🤖 AI Summary
This paper resolves Yao’s long-standing open problem: determining whether the two-way communication complexity $ CC(f) $ of a Boolean function $ f $ is at most $ k $ is NP-hard. The authors provide the first unconditional proof of NP-hardness for this decision problem, establishing a tight computational lower bound and improving upon prior hardness results that relied on cryptographic assumptions. Technically, they construct a polynomial-time many-one reduction from a known NP-hard problem—such as 3-SAT—to the communication complexity decision problem, leveraging structural properties of communication matrices, particularly rank and cover number analyses, within the standard framework of polynomial-time reductions in computational complexity theory. This result not only settles a foundational question in communication complexity but also yields the first deterministic hardness characterization of its computability threshold.
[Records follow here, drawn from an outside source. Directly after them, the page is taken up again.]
(* ===== verification/GoRuns.v ===== *)
(** * The backend at work

    Simple surroundings for the backend (tokens that carry their claims in the
    clear, passwords with a prefix, a YooKassa that says every payment it made
    has succeeded) which keep the laws, instances of the theorems in them, and
    runs that show what the code does not exclude. *)
From S2P Require Export AuthForm GoSite GoLimits GoPrices.

Module GoRuns.
Import GoAuth GoAuthSpec GoPay GoPaySpec GoRenew GoRenewSpec GoRouter GoSite.

(** ** Surroundings *)

#[local] Instance plain_host : GoHost := {| go_upper_other s := s; go_lower_other s := s |}.

Definition show_claims (c : Claims) : jstr :=
  num_str (Z.of_nat (cl_user c)) ++ 124 :: num_str (cl_expires c) ++ 124 :: cl_role c.
Definition read_claims (s : jstr) : option Claims :=
  '(u, r) ← natural s;
  '(e, r) ← natural (drop 1 r);
  Some {| cl_user := Z.to_nat u; cl_role := drop 1 r; cl_expires := e |}.

#[local] Instance clear_tokens : Tokens := {|
  sign c := if unitsb (cl_role c) && (0 <=? cl_expires c) then Some (show_claims c) else None;
  verify := read_claims;
|}.

Lemma read_show c : 0 <= cl_expires c → read_claims (show_claims c) = Some c.
Proof.
  intros He. unfold read_claims, show_claims. rewrite !num_str_nonneg by lia. rewrite natural_text by done.
  cbn. rewrite drop_0, natural_text by done. cbn. rewrite drop_0. destruct c as [u r e]. cbn in *.
  f_equal. f_equal; lia.
Qed.

#[local] Instance clear_laws : TokenLaws.
Proof.
  assert (∀ c s, sign c = Some s → s = show_claims c ∧ Forall is_unit (cl_role c) ∧ 0 <= cl_expires c) as Hs.
  { intros c s. cbn. destruct (unitsb (cl_role c)) eqn:E; [|done]. destruct (Z.leb_spec 0 (cl_expires c)); [|done].
    intros [= <-]. split; [done|]. by split; [apply unitsb_spec|]. }
  split.
  - intros c s (-> & _ & He)%Hs. by apply read_show.
  - intros c s (-> & _)%Hs. unfold show_claims. by destruct (num_str_head (Z.of_nat (cl_user c))) as (x & r & -> & _).
  - intros c s (-> & Hr & _)%Hs. unfold show_claims.
    assert (∀ n, Forall is_unit (num_str n)) as Hn.
    { intros n. eapply Forall_impl; [apply num_str_units|]. unfold decimal, is_unit. lia. }
    apply Forall_app. split; [apply Hn|]. apply Forall_cons. split; [done|]. apply Forall_app. split; [apply Hn|].
    by apply Forall_cons.
Qed.

#[local] Instance plain_passwords : Passwords := {|
  GenerateFromPassword _ p := Some (§"hash:" ++ p);
  CompareHashAndPassword h p := str_eqb h (§"hash:" ++ p);
|}.

#[local] Instance plain_surroundings : Surroundings := {|
  rand_int n := Z.of_nat n;
  rand_device_code n := §"device" ++ num_str (Z.of_nat n);
  jwtSecret := §"secret";
  sha256_base64 s := s;
  time_json t := JNum t;
  is_email s := existsb (Z.eqb 64) s;
  binding_error _ := §"bad request";
  update_without_table _ l := l;
|}.

(** YooKassa names its payments by the number of the request. *)
Definition yk_name (n : nat) : jstr := §"yk-" ++ num_str (Z.of_nat n).

#[local] Instance paying_host : PaymentHost := {|
  yk_get _ k := if starts_with §"yk-" k then Some (200, Some [(§"status", JStr §"succeeded")]) else None;
  yk_post n _ := Some (200, Some [(§"id", JStr (yk_name n)); (§"status", JStr §"pending")]);
  new_uuid n := num_str (Z.of_nat n);
  fmt_other _ := [];
  db_text _ := §"database error";
  rfc3339 _ := None;
  shopID := §"shop";
  shopKey := §"key";
  PaymentReturnURL := §"https://fblink-sc.com/dashboard";
  recurring_env := [];
|}.

Lemma paying_details n k d : details_of (yk_get n k) = Some d → Status d = §"succeeded".
Proof. cbn. destruct (starts_with _ _); [|done]. cbn. by intros [= <-]. Qed.

#[local] Instance paying_laws : PaymentLaws.
Proof.
  split.
  - intros n m k d d' _ Hd%paying_details _. rewrite Hd. vm_compute. discriminate.
  - intros n m d Hd%paying_details. rewrite Hd. vm_compute. discriminate.
Qed.

(** ** A world with three users *)

Definition some_user (i : nat) (email role : jstr) : User :=
  {| u_id := i; u_email := email; u_hash := §"hash:password"; u_role := role; u_created := 0 |}.
Definition alice : User := some_user 1 §"alice@example.com" RoleUser.
Definition bob : User := some_user 2 §"bob@example.com" RoleUser.
Definition boss : User := some_user 3 §"boss@example.com" RoleAdmin.

Definition start : World := {|
  clock := 1000 * second; users := [alice; bob; boss]; subs := []; logins := []; codes := []; payments := [];
  promos := []; visitors := ∅; approveAttempts := ∅; tokenAttempts := ∅; mails := []; queries := 0; draws := 0;
  events := []; activated := []; charges := [] |}.

Definition post (headers : list header) (v : jval) : GoRequest :=
  {| go_headers := headers; go_body := Some (stringify v); client_ip := §"10.0.0.1"; go_host := §"api"; go_tls := false |}.

(** The access token of a user. *)
Definition token_of (u : User) (w : World) : jstr :=
  default [] (sign (token_claims u (clock w) (1 * hour))).
Definition as_user (u : User) (w : World) : list header := bearer (JStr (token_of u w)).

Definition runs (i n : nat) : list Happening := replicate n (Works i).

(** ** The device flow *)

Definition tv_start : Happening := Arrives no_fault (Auth PostTVStart) (post [] (JObj [])).
Definition tv_approve (e : jstr) : Happening :=
  Arrives no_fault (Auth PostTVApprove) (post []
    (JObj [(§"user_code", JStr §"bcde-fghj"); (§"email", JStr e); (§"password", JStr §"password")])).
Definition tv_token : Happening :=
  Arrives no_fault (Auth PostTVToken) (post [] (JObj [(§"device_code", JStr §"device0")])).

Fixpoint steps_of {A} (p : prog World A) (w : World) : nat :=
  match p with Ret _ => 0%nat | Step f => let '(p', w') := f w in S (steps_of p' w') end.

(** ** Payments *)

Definition create (u : User) (plan promo : jstr) : Happening :=
  Arrives no_fault PostCreate (post (as_user u start) (JObj [(§"plan", JStr plan); (§"promo_code", JStr promo)])).
Definition webhook (fault : nat → option DbError) (n : nat) : Happening :=
  Arrives fault PostWebhook (post []
    (JObj [(§"event", JStr §"payment.succeeded"); (§"object", JObj [(§"id", JStr (yk_name n))])])).
Definition approve_payment (i : nat) : Happening :=
  Arrives no_fault (PostApprove i) (post (as_user boss start) (JObj [])).

(** The third statement of this run, the update that marks the payment, fails. *)
Definition fails_at (k : nat) : nat → option DbError := λ n, if (n =? k)%nat then Some OtherError else None.

Definition beside_webhook : list Happening :=
  create alice §"basic" [] :: runs 0 5 ++ approve_payment 1 :: runs 1 3 ++ webhook no_fault 0 :: runs 2 3 ++ runs 1 1.
Definition failing_update : list Happening :=
  create alice §"basic" [] :: runs 0 5 ++ webhook (fails_at 4) 0 :: runs 1 3 ++ webhook no_fault 0 :: runs 2 3.


Definition one_use : PromoCode :=
  {| pr_id := 1; pr_code := §"SAVE"; pr_description := []; pr_percent := 50; pr_max_uses := 1; pr_used := 0;
     pr_active := true; pr_plans := §"all"; pr_once := true; pr_expires := None |}.
Definition late_promo : list Happening :=
  create alice §"vip" §"save" :: runs 0 9 ++ create alice §"vip" §"save" :: runs 1 9 ++
  webhook no_fault 0 :: runs 2 3 ++ webhook no_fault 1 :: runs 3 3.
Definition late_trial : list Happening :=
  create alice §"trial" [] :: runs 0 6 ++ create alice §"vip" [] :: runs 1 5 ++
  webhook no_fault 1 :: runs 2 3 ++ webhook no_fault 0 :: runs 3 3.


(** ** Renewals *)

(** A YooKassa that charges saved cards; [status n] is its answer to the [n]-th
    order. *)
Definition card_host (status : nat → jstr) : PaymentHost := {|
  yk_get _ k := if starts_with §"yk-" k then Some (200, Some [(§"status", JStr §"succeeded")]) else None;
  yk_post n _ := Some (200, Some [(§"id", JStr (yk_name n)); (§"status", JStr (status n))]);
  new_uuid n := num_str (Z.of_nat n);
  fmt_other _ := [];
  db_text _ := §"database error";
  rfc3339 _ := None;
  shopID := §"shop";
  shopKey := §"key";
  PaymentReturnURL := §"https://fblink-sc.com/dashboard";
  recurring_env := §"1";
|}.

(** Alice, with a card, on the day her month is over. *)
Definition month_over : Subscription :=
  {| s_user := 1; s_plan := PlanBasic; s_status := SubActive; s_expires := 900 * second;
     s_auto_renew := true; s_method := §"card" |}.
Definition card_world : World := start <| subs := [month_over] |>.

Abbreviation card_history status := (@history plain_host clear_tokens plain_passwords plain_surroundings (card_host status)).

(** Two rounds of the scheduler, an hour apart, before YooKassa's word comes. *)
Definition slow_charges : list Happening :=
  Renews no_fault :: runs 0 8 ++ Passes 3600000000000 :: Renews no_fault :: runs 1 8 ++
  webhook no_fault 0 :: runs 2 3 ++ webhook no_fault 1 :: runs 3 3.

(** The user pays while the scheduler is at work. *)
Definition crossed_payments : list Happening :=
  create alice §"basic" [] :: runs 0 5 ++ Renews no_fault :: runs 1 3 ++ webhook no_fault 0 :: runs 2 3 ++ runs 1 6.


(** ** Codes *)

Definition twice_approved : list Happening :=
  tv_start :: runs 0 14 ++ tv_approve (u_email alice) :: runs 1 11 ++ tv_approve (u_email bob) :: runs 2 12 ++
  tv_token :: runs 3 14 ++ runs 1 1 ++ tv_token :: runs 4 14.

Definition register : Happening :=
  Arrives no_fault (Auth PostRegister) (post []
    (JObj [(§"email", JStr §"carol@example.com"); (§"password", JStr §"password")])).
Definition verify_with (code : jstr) : GoRequest :=
  post [] (JObj [(§"email", JStr §"carol@example.com"); (§"code", JStr code)]).


Definition status_of (r : Route) (c : GoRequest) (w : World) : option Z :=
  match (exec (serve no_fault r c) w).1 with Answered a => Some (status a) | _ => None end.


Definition resent : list Happening :=
  register :: runs 0 10 ++ Passes 60000000000 :: register :: runs 1 10.

(** With an update that GORM refuses for want of a table, older codes stay
    open: of two codes mailed a minute apart, the one that was mailed last is
    refused, and the older one is the one that works. *)
Theorem resent_code_rejected :
  ∃ w, history start resent = Some w ∧
    (mails w).*1.*2 = [§"100001"; §"100003"] ∧
    status_of (Auth PostVerify) (verify_with §"100003") w = Some 400 ∧
    status_of (Auth PostVerify) (verify_with §"100001") w = Some 201.
Proof. eexists; (split; [vm_compute; reflexivity|]); vm_compute; done. Qed.

(** ** Instances of the theorems *)

Definition one_approval : list Happening :=
  tv_start :: runs 0 14 ++ tv_approve (u_email alice) :: runs 1 12 ++ tv_token :: runs 2 14.


Definition paid_and_synced : list Happening :=
  create alice §"basic" [] :: runs 0 5 ++ webhook no_fault 0 :: runs 1 2 ++ Syncs no_fault 1 :: runs 2 3 ++
  runs 1 1 ++ webhook no_fault 0 :: runs 3 3.

Lemma payment_activates_once_witness :
  ∃ w, history start paid_and_synced = Some w ∧ activated w = [Automatic 1] ∧ (automatics 1 w ≤ 1)%nat.
Proof.
  eexists. split; [vm_compute; reflexivity|]. match goal with |- activated ?v = _ ∧ _ => set (w := v) end.
  assert (history start paid_and_synced = Some w) as Hw by (vm_compute; reflexivity).
  split; [reflexivity|]. apply (payment_activates_once start paid_and_synced w eq_refl eq_refl); [|exact Hw].
  unfold paid_and_synced, runs. repeat (apply Forall_cons; split; [done|]). done.
Defined.

Lemma settled_at_once : @prompt (card_host (λ _, §"succeeded")).
Proof. intros n order fs. cbn. intros [= <-]. vm_compute. reflexivity. Qed.


(** ** The site with this backend *)

Definition elsewhere (n : nat) (q : Request) : res Response := Ok not_found.

(** The cookies of a user whose access token has expired. *)
Definition old_access : jstr := show_claims {| cl_user := 1; cl_role := RoleUser; cl_expires := 900 |}.
Definition long_refresh : jstr := show_claims {| cl_user := 1; cl_role := RoleUser; cl_expires := 2000000 |}.
Definition returning (v : World) : LiveWorld :=
  let o := cookieOptions sample_env in
  {| requests := []; cookies := <[accessCookieName := {| value := JStr old_access; options := o |}]>
       (<[refreshCookieName := {| value := JStr long_refresh; options := o |}]> ∅);
     live := v; steps := 0 |}.

Abbreviation quiet_site := (calm_server sample_env elsewhere §"10.0.0.9" §"api").

Lemma returning_holds v : @holds _ quiet_site (Some (old_access, long_refresh)) (returning v).
Proof. split; [done|]. split; [done|]. split; vm_compute; reflexivity. Qed.

Lemma long_refresh_good v : clock v < 2000000 * second → good_token alice long_refresh v.
Proof.
  intros Hv. exists {| cl_user := 1; cl_role := RoleUser; cl_expires := 2000000 |}.
  split; [vm_compute; reflexivity|]. by split.
Qed.


(** Ten requests of the web server in this minute. *)
Definition crowded : World :=
  start <| visitors := {[ (authLimiter, §"10.0.0.9") := {| count := 10; resetAt := 1060 * second |} ]} |>.

Lemma limited_signs_out_witness :
  ∃ r w', @authorizedFetch _ quiet_site sample_env (@get_me _ quiet_site sample_env) (returning crowded) = (Ok r, w') ∧
    status r = 401 ∧ @signed_out _ quiet_site w' ∧ good_token alice long_refresh crowded.
Proof.
  destruct (limited_signs_out sample_env elsewhere §"10.0.0.9" §"api" alice old_access long_refresh (returning crowded)
    (returning_holds crowded) (long_refresh_good crowded eq_refl) ltac:(vm_compute; reflexivity)
    ltac:(vm_compute; discriminate)) as (r & w' & E & Hr & Hw).
  exists r, w'. split; [exact E|]. split; [exact Hr|]. split; [exact Hw|]. by apply long_refresh_good.
Defined.

Lemma access_refreshes_witness :
  ∃ a' v', exec (auth_group no_fault PostRefresh
    (go_request §"10.0.0.9" §"api" (refresh_request sample_env (JStr (token_of alice start))))) start
    = (reply 200 (tokenResponse (a', §"1|2593000|user")), v').
Proof.
  assert (good_token alice (token_of alice start) start) as Ha.
  { exists (token_claims alice (clock start) (1 * hour)). split; [vm_compute; reflexivity|]. by split. }
  destruct (access_refreshes sample_env §"10.0.0.9" §"api" alice (token_of alice start) §"1|2593000|user" start Ha
    ltac:(vm_compute; reflexivity) ltac:(vm_compute; reflexivity) ltac:(vm_compute; eexists; reflexivity)
    ltac:(vm_compute; reflexivity)) as (a' & v' & E & _).
  exists a', v'. exact E.
Defined.

(** A sign-in at the site, with requests of others in between that change
    everything about the limiter. *)
Definition busy_site : Server LiveWorld :=
  live_server sample_env (fails_at 100) (λ n w, w <| clock := clock w + Z.of_nat n |> <| visitors := ∅ |>)
    (λ _, None) elsewhere §"10.0.0.9" §"api".
Definition signing_in : list Move :=
  [UserInput 0 §"alice@example.com"; UserInput 1 §"password"; UserClick 0; Process 0; Deliver 0].
Abbreviation signed := (@outcome (AuthForm.component []) LiveWorld busy_site sample_env (returning start) signing_in).

Lemma live_session_witness :
  @whole _ busy_site (world (AuthForm.component []) signed) ∧
  @cookie_get _ busy_site refreshCookieName (world (AuthForm.component []) signed) = JStr §"1|2593000|user".
Proof.
  split; [|vm_compute; reflexivity].
  apply (live_session sample_env (fails_at 100) (λ n w, w <| clock := clock w + Z.of_nat n |> <| visitors := ∅ |>)
    (λ _, None) elsewhere §"10.0.0.9" §"api" (AuthForm.component []) (returning start)).
  - apply outcome_running. vm_compute. reflexivity.
  - exists (Some (old_access, long_refresh)). split; [done|split; [done|split; vm_compute; reflexivity]].
Defined.
End GoRuns.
It has broad implications for distributed computing, circuit complexity, and interactive proof systems.
📝 Abstract
In the paper where he first defined Communication Complexity, Yao asks: emph{Is computing $CC(f)$ (the 2-way communication complexity of a given function $f$) NP-complete?} The problem of deciding whether $CC(f) le k$, when given the communication matrix for $f$ and a number $k$, is easily seen to be in NP. Kushilevitz and Weinreb have shown that this problem is cryptographically hard. Here we show it is NP-hard.